Dave Adams, Chief Academic Officer at Edmentum, explores the next phase in Common Core.
Over the past two years educators have spent considerable amounts of precious time and money implementing the new Common Core State Standards (CCSS). And we’ve all known since 2010 that the assessments being developed by the two consortia PARCC and Smarter Balanced are coming in the 2014-15 school year. As many states, districts, and schools have started to transition their instructional efforts to reflect the CCSS, it might be tempting to think we’re ready for this change – early indications, however, suggest that assumption is a big mistake.
There’s some compelling evidence that we are not at all ready. We have a preview of how students, schools, districts and states will fare on tests designed to measure the Common Core Standards - a few states have gotten ahead of the game by developing and administering assessments designed to measure the tougher, more rigorous standards:
Kentucky, the first state to implement the CCSS standards in 2010, developed and administered a test designed to measure the new standards during the 2011-12 school year and the results are in – test scores dropped across the board by about 30%. While this decrease was anticipated by Kentucky educators as the state originally estimated a 36 percentage-point drop in elementary reading scores on the CCSS-aligned assessments instead of the actual 28-point drop, for example, the message is clear: we are not ready.
In Florida, approximately half of the states’ 9th and 10th graders failed the new FCAT 2.0 reading test which is based on tougher more rigorous standards as the state transitions to the more demanding CCSS assessment in 2014-15.
In Georgia, just under 59 percent of students did not meet the standard set for an end-of-course test after they took a new algebra course tied to the common core.
We can expect similar results across all states implementing the new CCSS assessments in 2014-15. When standards and tests become more challenging, test scores will go down, but this does not mean student achievement is lower – this should not be viewed as a decline in student performance. The standards and assessments have become significantly more challenging with respect to their depth and breadth, so these higher standards have created a new learning gap. So the critical challenge becomes a question of how do we bridge this new learning gap and prepare our students for the CCSS and the assessments designed to measure them?
Bridging the CCSS Learning Gap
Let’s start with what’s different about the new tests. Here are some of the specific ways in which the CCSS assessments are going to be different:
All state tests today rely primarily on multiple choice items that measure mastery of the state standards. While the new CCSS assessments will still include multiple choice items, they will go far beyond this traditional testing format and will also include:
- Constructed Response items: these items require the test taker to enter a single word, phrase, sentence, number, or set of numbers to answer a test question.
- Extended Response or Extended Constructed Response items: these items require more elaborate answers and explanations of reasoning allowing students to demonstrate use of complex thinking skills such as formulating comparisons or contrasts; proposing cause and effects; identifying patterns or conflicting points of view; categorizing, summarizing, or interpreting information; and developing generalizations, explanations, justifications, or evidence-based conclusions – essay is an example of this item type.
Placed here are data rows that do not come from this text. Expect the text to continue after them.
Lemma split_app sep a b :
  all_chars (fun c => negb (Ascii.eqb c sep)) a = true ->
  split sep (a ++ String sep b) = a :: split sep b.
Proof.
  induction a as [|c a IH]; cbn [append split all_chars].
  - now rewrite Ascii.eqb_refl.
  - intros H. apply andb_prop in H. destruct H as [Hc Ha].
    apply Bool.negb_true_iff in Hc. now rewrite Hc, (IH Ha).
Qed.

Lemma digits_no_sep sep s :
  is_digit sep = false ->
  all_chars is_digit s = true ->
  all_chars (fun c => negb (Ascii.eqb c sep)) s = true.
Proof.
  intros Hsep. apply all_chars_impl. intros c Hc.
  apply Bool.negb_true_iff, Ascii.eqb_neq. intros ->. congruence.
Qed.

Lemma str_in_char c s :
  Py.str_in (String c EmptyString) s
  = negb (all_chars (fun x => negb (Ascii.eqb x c)) s).
Proof.
  induction s as [|x s IH]; cbn [Py.str_in all_chars String.prefix].
  - reflexivity.
  - rewrite IH. destruct (ascii_dec c x) as [->|Hne].
    + rewrite Ascii.eqb_refl. destruct s; reflexivity.
    + apply not_eq_sym in Hne. apply Ascii.eqb_neq in Hne. rewrite Hne.
      reflexivity.
Qed.

End NumberStrings.


Section PageArguments.

Import Re ReSpec EnhancedQuestionClassifier PyStr NumSpec.

Lemma str_nonneg n : 0 <= n -> str n = str_of_nat (Z.abs_nat n).
Proof. intros Hn. unfold str. destruct (Z.ltb_spec n 0); [lia|reflexivity]. Qed.

Lemma range_In start stop p :
  In p (Cli.range start stop) <-> start <= p < stop.
Proof.
  unfold Cli.range. rewrite in_map_iff. split.
  - intros (k & <- & Hk). apply in_seq in Hk. lia.
  - intros Hp. exists (Z.to_nat (p - start)). split; [lia|].
    apply in_seq. lia.
Qed.

Lemma unpack2_pair a b :
  0 <= a < int_limit -> 0 <= b < int_limit ->
  Cli.unpack2 (split "-" (str a ++ String "-" (str b))) = Exc.Ok (a, b).
Proof.
  intros Ha' Hb'. assert (Ha : 0 <= a) by lia. assert (Hb : 0 <= b) by lia.
  assert (Hda : all_chars (fun c => negb (Ascii.eqb c "-")) (str a) = true).
  { rewrite str_nonneg by exact Ha.
    apply digits_no_sep; [reflexivity|apply str_of_nat_digits]. }
  assert (Hdb : all_chars (fun c => negb (Ascii.eqb c "-")) (str b) = true).
  { rewrite str_nonneg by exact Hb.
    apply digits_no_sep; [reflexivity|apply str_of_nat_digits]. }
  rewrite split_app, split_no_sep by assumption.
  cbn [Cli.unpack2]. rewrite !int_str by assumption. reflexivity.
Qed.

(** X22.  [parse_page_range] reads back what [str] wrote, for numbers of
    at most 4300 digits: a range "a-b" gives the pages from [a] to [b],
    both included and in order (none when [b < a]), provided the list is
    not longer than [sys.maxsize] and the machine has room for it, and a
    single number gives that page.  A number of more than 4300 digits
    makes it raise the [ValueError] of [int]. *)
Theorem parse_page_range_reads_back :
  forall (fits : nat -> bool) a b,
    0 <= a < int_limit -> 0 <= b < int_limit ->
    b - a < Cli.maxsize ->
    fits (Z.to_nat (b + 1 - a)) = true ->
    Cli.parse_page_range fits (str a ++ "-" ++ str b)
    = Exc.Ok (Cli.range a (b + 1))
    /\ (forall p, In p (Cli.range a (b + 1)) <-> a <= p <= b)
    /\ List.length (Cli.range a (b + 1)) = Z.to_nat (b + 1 - a)
    /\ Cli.parse_page_range fits (str a) = Exc.Ok [a]
    /\ (forall n,
           int_limit <= n ->
           Cli.parse_page_range fits (str n)
           = Exc.Raise (LimitError (String.length (str n)))).
Proof.
  intros fits a b Ha Hb Hlen Hfits.
  assert (Hsingle : forall n, 0 <= n ->
             Py.str_in "-" (str n) = false).
  { intros n Hn. rewrite str_in_char, str_nonneg by exact Hn.
    now rewrite (digits_no_sep "-" _ eq_refl (proj1 (str_of_nat_digits _))). }
  split; [|split; [|split; [|split]]].
  - unfold Cli.parse_page_range.
    change ("-" ++ str b)%string with (String "-" (str b)).
    rewrite str_in_char, all_chars_app. cbn [all_chars].
    rewrite Ascii.eqb_refl. cbn [negb andb]. rewrite andb_false_r. cbn [negb].
    rewrite unpack2_pair by assumption. cbn [Exc.bind].
    unfold Cli.list_range.
    destruct (Z.gtb_spec (b + 1 - a) Cli.maxsize); [lia|].
    now rewrite Hfits.
  - intros p. rewrite range_In. lia.
  - unfold Cli.range. now rewrite length_map, length_seq.
  - unfold Cli.parse_page_range. rewrite Hsingle by lia.
    now rewrite int_str.
  - intros n Hn.
    assert (H0 : 0 <= n).
    { assert (0 < int_limit) by (unfold int_limit; apply Z.pow_pos_nonneg; lia).
      lia. }
    unfold Cli.parse_page_range. rewrite Hsingle by exact H0.
    rewrite int_str_beyond by exact Hn. cbn [Exc.bind].
    now rewrite str_nonneg.
Qed.

Lemma parse_page_range_reads_back_witness :
  Cli.parse_page_range (fun n => (n <? 1000)%nat) (str 89 ++ "-" ++ str 91)
  = Exc.Ok (Cli.range 89 (91 + 1))
  /\ (forall p, In p (Cli.range 89 (91 + 1)) <-> 89 <= p <= 91)
  /\ List.length (Cli.range 89 (91 + 1)) = Z.to_nat (91 + 1 - 89)
  /\ Cli.parse_page_range (fun n => (n <? 1000)%nat) (str 89) = Exc.Ok [89]
  /\ (forall n,
         int_limit <= n ->
         Cli.parse_page_range (fun n => (n <? 1000)%nat) (str n)
         = Exc.Raise (LimitError (String.length (str n)))).
Proof.
  apply (parse_page_range_reads_back (fun n => (n <? 1000)%nat) 89 91).
  - split; [lia|reflexivity].
  - split; [lia|reflexivity].
  - reflexivity.
  - reflexivity.
Defined.

Lemma prefix_app (a b : string) : String.prefix a (a ++ b) = true.
Proof.
  induction a as [|c a IH]; cbn [append String.prefix].
  - destruct b; reflexivity.
  - destruct (ascii_dec c c) as [_|Hne]; [exact IH|contradiction].
Qed.

Lemma str_in_prefix (a b : string) : Py.str_in a (a ++ b) = true.
Proof.
  destruct (a ++ b)%string eqn:E; cbn [Py.str_in]; rewrite <- E, prefix_app;
    reflexivity.
Qed.
(** ** The configuration *)

(** C4.  The reply is a function of the advertise address and port alone:
    two responders built from the same two values hold the same bytes.
    The bytes are computed by the constructor and by nothing else: no step
    of a run changes the attribute, and every [sendto] of a run carries
    exactly these bytes. *)
Theorem upnp_response_fixed
        (h1 h2 : pystr) (lp1 lp2 : Z) (m1 m2 : bool)
        (ip : pystr) (port : Z) (r1 r2 : UPNPResponderThread)
        (evs : list event) :
  __init__ h1 lp1 m1 ip port = Some r1 ->
  __init__ h2 lp2 m2 ip port = Some r2 ->
  upnp_response r1 = upnp_response r2
  /\ upnp_response (self (exec (started r1) evs)) = upnp_response r1
  /\ sends_only (upnp_response r1) (log (exec (started r1) evs)).
Proof.
  intros H1 H2. split.
  - apply __init___response in H1, H2. congruence.
  - pose (P := fun s : state =>
                 upnp_response (self s) = upnp_response r1
                 /\ sends_only (upnp_response r1) (log s)).
    apply (exec_invariant P).
    + intros s ev [Hr Hs]. unfold P. rewrite step_upnp_response.
      split; [exact Hr|].
      rewrite <- Hr, <- (step_upnp_response s ev).
      apply step_sends_only. now rewrite Hr.
    + split; [reflexivity|]. intros v p dest o [].
Qed.

Lemma upnp_response_fixed_witness :
  exists r1 r2,
    __init__ (str "192.168.1.2") 1900 true (str "10.0.0.5") 8300 = Some r1
    /\ __init__ (str "172.16.0.9") 1901 false (str "10.0.0.5") 8300 = Some r2
    /\ upnp_response r1 = upnp_response r2
    /\ sends_only (upnp_response r1)
         (log (exec (started r1)
                 [thread quiet; thread quiet;
                  thread (receives (bytes "M-SEARCH") client);
                  thread quiet])).
Proof.
  destruct (__init__ (str "192.168.1.2") 1900 true (str "10.0.0.5") 8300)
    as [r1|] eqn:E1; [|vm_compute in E1; discriminate E1].
  destruct (__init__ (str "172.16.0.9") 1901 false (str "10.0.0.5") 8300)
    as [r2|] eqn:E2; [|vm_compute in E2; discriminate E2].
  exists r1, r2. split; [reflexivity|]. split; [reflexivity|].
  destruct (upnp_response_fixed _ _ _ _ _ _ _ _ r1 r2
              [thread quiet; thread quiet;
               thread (receives (bytes "M-SEARCH") client); thread quiet]
              E1 E2) as (Heq & _ & Hs).
  split; [exact Heq | exact Hs].
Defined.
Lemma ring_len_loop_ok h ts : forall p fuel len, seg m p ts h -> (h ∉ ts) -> (length ts < fuel)%nat ->
  rt_list_len_loop fuel h p (u32 len) m = Some (u32 (len + Z.of_nat (length ts))).
Proof using HR.
  induction ts as [|t ts IH]; intros p fuel len Hs Hh Hf; (destruct fuel as [|fuel]; [simpl in Hf; lia|]); simpl in *.
  - destruct Hs as [-> _]. simpl. by rewrite Nat.eqb_refl, Z.add_0_r.
  - destruct Hs as (-> & _ & Hs). simpl. destruct (Nat.eqb_spec t h) as [->|]; [set_solver|].
    assert (u32 (u32 len + 1) = u32 (len + 1)) as -> by (unfold wrap; apply Zplus_mod_idemp_l).
    rewrite IH by (done || set_solver || lia). do 2 f_equal. lia.
Qed.

Lemma len_ok h ts : R !! h = Some ts -> rt_list_len h m = Some (u32 (Z.of_nat (length ts))).
Proof using HR.
  intros Hh. pose proof (lo_ring _ _ HR _ _ Hh) as Hr. destruct Hr as [Hs Hd].
  unfold rt_list_len. change 0 with (u32 0). rewrite (ring_len_loop_ok h ts); [done|done| |].
  - by apply NoDup_cons in Hd as [? _].
  - assert (length (h :: ts) <= size m)%nat; [|simpl in *; lia].
    rewrite <- size_dom. replace (length (h :: ts)) with (size (list_to_set (C := gset nat) (h :: ts))).
    + apply subseteq_size. intros x. rewrite elem_of_list_to_set. by eapply seg_dom.
    + by rewrite size_list_to_set.
Qed.
End refine.
(** [None] for [*ch]: the caller's variable is left alone. *)
Definition rt_ringbuffer_getchar (rb : rt_ringbuffer) : Z * option Z * rt_ringbuffer :=
  if rt_ringbuffer_data_len rb =? 0 then (0, None, rb) else
  let ch := buffer rb !! Z.to_nat (read_index rb) in
  if read_index rb =? buffer_size rb - 1 then
    (1, ch, {| buffer := buffer rb;
               read_mirror := negb (read_mirror rb); read_index := 0;
               write_mirror := write_mirror rb; write_index := write_index rb;
               buffer_size := buffer_size rb |})
  else
    (1, ch, {| buffer := buffer rb;
               read_mirror := read_mirror rb; read_index := u15 (read_index rb + 1);
               write_mirror := write_mirror rb; write_index := write_index rb;
               buffer_size := buffer_size rb |}).

Definition rt_ringbuffer_reset (rb : rt_ringbuffer) : rt_ringbuffer :=
  {| buffer := buffer rb;
     read_mirror := false; read_index := 0;
     write_mirror := false; write_index := 0;
     buffer_size := buffer_size rb |}.

(** ** The queue a buffer represents *)

(** The invariant: indices inside the buffer; equal mirrors put the reader
    behind the writer, different mirrors the writer behind the reader. *)
Definition wf (rb : rt_ringbuffer) : Prop :=
  0 < buffer_size rb < 2 ^ 15 /\
  buffer_size rb <= Z.of_nat (length (buffer rb)) /\
  0 <= read_index rb < buffer_size rb /\
  0 <= write_index rb < buffer_size rb /\
  (if Bool.eqb (read_mirror rb) (write_mirror rb)
   then read_index rb <= write_index rb
   else write_index rb <= read_index rb).

(** The queued bytes, oldest first. *)
Definition contents (rb : rt_ringbuffer) : list Z :=
  take (Z.to_nat (rt_ringbuffer_data_len rb))
    (slice (buffer rb) (read_index rb) (buffer_size rb - read_index rb)
     ++ take (Z.to_nat (read_index rb)) (buffer rb)).

(** The length of the queue in terms of the mirror bits only. *)
Lemma data_len_eq rb : wf rb ->
  rt_ringbuffer_data_len rb =
  if Bool.eqb (read_mirror rb) (write_mirror rb)
  then write_index rb - read_index rb
  else buffer_size rb - (read_index rb - write_index rb).
Proof.
  intros (?&?&?&?&Hm). unfold rt_ringbuffer_data_len, rt_ringbuffer_status.
  destruct (Bool.eqb _ _); split_ifs; zify_bool; lia.
Qed.

Lemma data_len_bounds rb : wf rb -> 0 <= rt_ringbuffer_data_len rb <= buffer_size rb.
Proof.
  intros H. rewrite data_len_eq by done. destruct H as (?&?&?&?&?).
  destruct (Bool.eqb _ _); lia.
Qed.

Lemma length_contents rb : wf rb ->
  Z.of_nat (length (contents rb)) = rt_ringbuffer_data_len rb.
Proof.
  intros H. pose proof (data_len_bounds _ H). destruct H as (?&?&?&?&_).
  unfold contents, slice.
  rewrite !length_take, length_app, !length_take, length_drop. lia.
Qed.

#[export] Hint Resolve data_len_bounds : rtboot.

(** Expose the arithmetic of a buffer: its indices as variables and its length
    by cases on the mirrors. *)
Ltac ring_open rb :=
  let H := fresh "Hwf" in
  match goal with
  | W : wf rb |- _ =>
    pose proof (data_len_eq _ W); pose proof (data_len_bounds _ W);
    pose proof W as (?&?&?&?&H)
  end;
  destruct rb as [buf rm r wm w sz]; simpl in *.

(** The abstraction by index: byte [i] of the queue is the byte [i] places
    after the read index, modulo the buffer size. *)
Lemma lookup_contents rb i : wf rb ->
  contents rb !! i =
  if decide (Z.of_nat i < rt_ringbuffer_data_len rb) then
    let j := read_index rb + Z.of_nat i in
    buffer rb !! Z.to_nat (if decide (j < buffer_size rb) then j else j - buffer_size rb)
  else None.
Proof.
  intros W. ring_open rb. unfold contents, slice; simpl.
  clear W. set (d := rt_ringbuffer_data_len _) in *. clearbody d.
  clear Hwf. list_index.
Qed.

(** The cases of an operation: the two mirror bits, and whether it wraps. *)
Ltac ring_cases :=
  match goal with rm : bool, wm : bool |- _ => destruct rm, wm end;
  simpl in *;
  repeat match goal with
  | |- context [if ?a >? ?b then _ else _] => destruct (a >? b) eqn:?
  end; zify_bool; simpl in *.

(** Writing [n] bytes at the write position, the update [put], [put_force] and
    [putchar] share: without a wrap if the bytes end before the last cell. *)
Definition advance_write (rb : rt_ringbuffer) (ptr : list Z) (n : Z) : rt_ringbuffer :=
  let n1 := buffer_size rb - write_index rb in
  if n1 >? n then
    {| buffer := blit (buffer rb) (write_index rb) ptr n;
       read_mirror := read_mirror rb; read_index := read_index rb;
       write_mirror := write_mirror rb; write_index := u15 (write_index rb + n);
       buffer_size := buffer_size rb |}
  else
    {| buffer := blit (blit (buffer rb) (write_index rb) ptr n1) 0
                   (drop (Z.to_nat n1) ptr) (n - n1);
       read_mirror := read_mirror rb; read_index := read_index rb;
       write_mirror := negb (write_mirror rb); write_index := u15 (n - n1);
       buffer_size := buffer_size rb |}.
Lemma ascending_remove lo hi l b : ascending lo hi l -> ascending lo hi (slist_remove b l).
Proof.
  revert lo. induction l as [|c l IH]; intros lo; simpl; [done|]. intros (? & ? & H). case_decide.
  - apply (ascending_weaken (buf (blk r c) + size (blk r c)) _ hi); [lia|lia|done].
  - split_and!; [done|done|by apply IH].
Qed.

Lemma ascending_disjoint lo hi l b c : b ∈ l -> c ∈ l -> b <> c -> ascending lo hi l ->
  buf (blk r b) + size (blk r b) <= buf (blk r c) \/ buf (blk r c) + size (blk r c) <= buf (blk r b).
Proof.
  revert lo. induction l as [|d l IH]; intros lo Hb Hc Hne; [by apply not_elem_of_nil in Hb|].
  intros (? & ? & H). apply elem_of_cons in Hb as [Eb|Hb]; apply elem_of_cons in Hc as [Ec|Hc]; subst; [done|..].
  - left. by apply (ascending_in _ _ _ _ Hc) in H as (? & ?).
  - right. by apply (ascending_in _ _ _ _ Hb) in H as (? & ?).
  - by eapply IH.
Qed.
End ascending.

(** Blocks other than the ones of the list do not matter. *)
Lemma ascending_ext r r' lo hi l : (forall b, b ∈ l -> buf (blk r' b) = buf (blk r b) /\ size (blk r' b) = size (blk r b)) ->
  ascending r lo hi l -> ascending r' lo hi l.
Proof.
  revert lo. induction l as [|b l IH]; intros lo Heq; simpl; [done|].
  destruct (Heq b) as [-> ->]; [by left|]. intros (? & ? & ?). split_and!; [done|done|].
  apply IH; [|done]. intros c Hc. apply Heq. by right.
Qed.

(** The list: blocks up to the end of the buffer, then blocks from its start, all
    below the first one. *)
Definition in_ring (r : rt_rbb) : Prop := exists l1 l2 mid, blk_list r = l1 ++ l2 /\ (l1 = [] -> l2 = []) /\
  rbb_buf r <= mid /\ ascending r mid (rbb_buf r + buf_size r) l1 /\ ascending r (rbb_buf r) mid l2.

Record rbb_ok (r : rt_rbb) : Prop := {
  ro_buffer : 0 <= rbb_buf r /\ 0 <= buf_size r /\ rbb_buf r + buf_size r < 2 ^ 32;
  ro_nodup : NoDup (blk_list r);
  ro_listed : forall b, b ∈ blk_list r -> (b < blk_max_num r)%nat /\ status (blk r b) <> RT_RBB_BLK_UNUSED;
  ro_ring : in_ring r
}.

Lemma blk_set_blk r b c x : (b < blk_max_num r)%nat -> blk (set_blk b x r) c = if decide (c = b) then x else blk r c.
Proof.
  intros Hb. unfold blk, set_blk, blk_max_num in *. cbn [blk_set]. rewrite !nth_lookup.
  case_decide as E; [subst; by rewrite list_lookup_insert_eq by done|by rewrite list_lookup_insert_ne by done].
Qed.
- Technology Enhanced items: these item types will leverage technology to allow students to demonstrate their content knowledge by doing things like selecting one or more points on a graphic, dragging and dropping a graphic from one location to another, manipulating a graph, etc.
- Performance Tasks that will be used to better measure capacities such as depth of understanding, research skills, and complex analysis, which cannot be adequately assessed with selected and constructed response items. Performance tasks focus on demonstrating a depth of knowledge of big ideas across multiple content standards; reflect a real-world task and/or scenario-based problem; allow for multiple points of view and interpretations; and require students to produce several scorable responses, products, or presentations. It is expected that performance tasks will take up to two hours to administer.
After identifying what’s different about the new standards and assessments, the next step is to connect the instructional practices, curricula, and formative assessment to this new, more challenging content. This is the precise challenge we, as educators, face in preparing for the 2014-15 implementation of the CCSS tests. Classroom-level formative assessments need to include the new item types so students have the experience needed before taking the end of year tests. Along with updated assessments, we need curriculum and instructional practice that prepares students for the more challenging tests – including the specific content changes incorporated in the new CCSS standards and tests. An example of this is the language arts addition of more complex non-fiction, informational text requiring reading and writing grounded in evidence from text.
The burden of preparing for the CCSS standards and assessments should not be shouldered exclusively by teachers, administrators and students. Publishers, like Edmentum, have a responsibility as well. At Edmentum we have not merely taken existing content and rubber-stamped it as “Common Core aligned,” but we have invested—and continue to invest—a great deal to of time, money, and innovative thinking to meet the challenge of CCSS. We have already enhanced our reading language arts and math curriculum and assessments to align with the more complex and challenging CCSS standards. And as the two assessment consortia, PARCC and Smarter Balanced, continue to publish more design details around the new item types and assessment blueprints, Edmentum continues to work in parallel to update our assessments and instruction with new items types now in development, including: constructed response, extended response, technology enhanced, and performance tasks.
I believe we have a shared responsibility as educators to continue raising the bar so that today’s students will become the successful, innovative, creative thinkers needed for the future.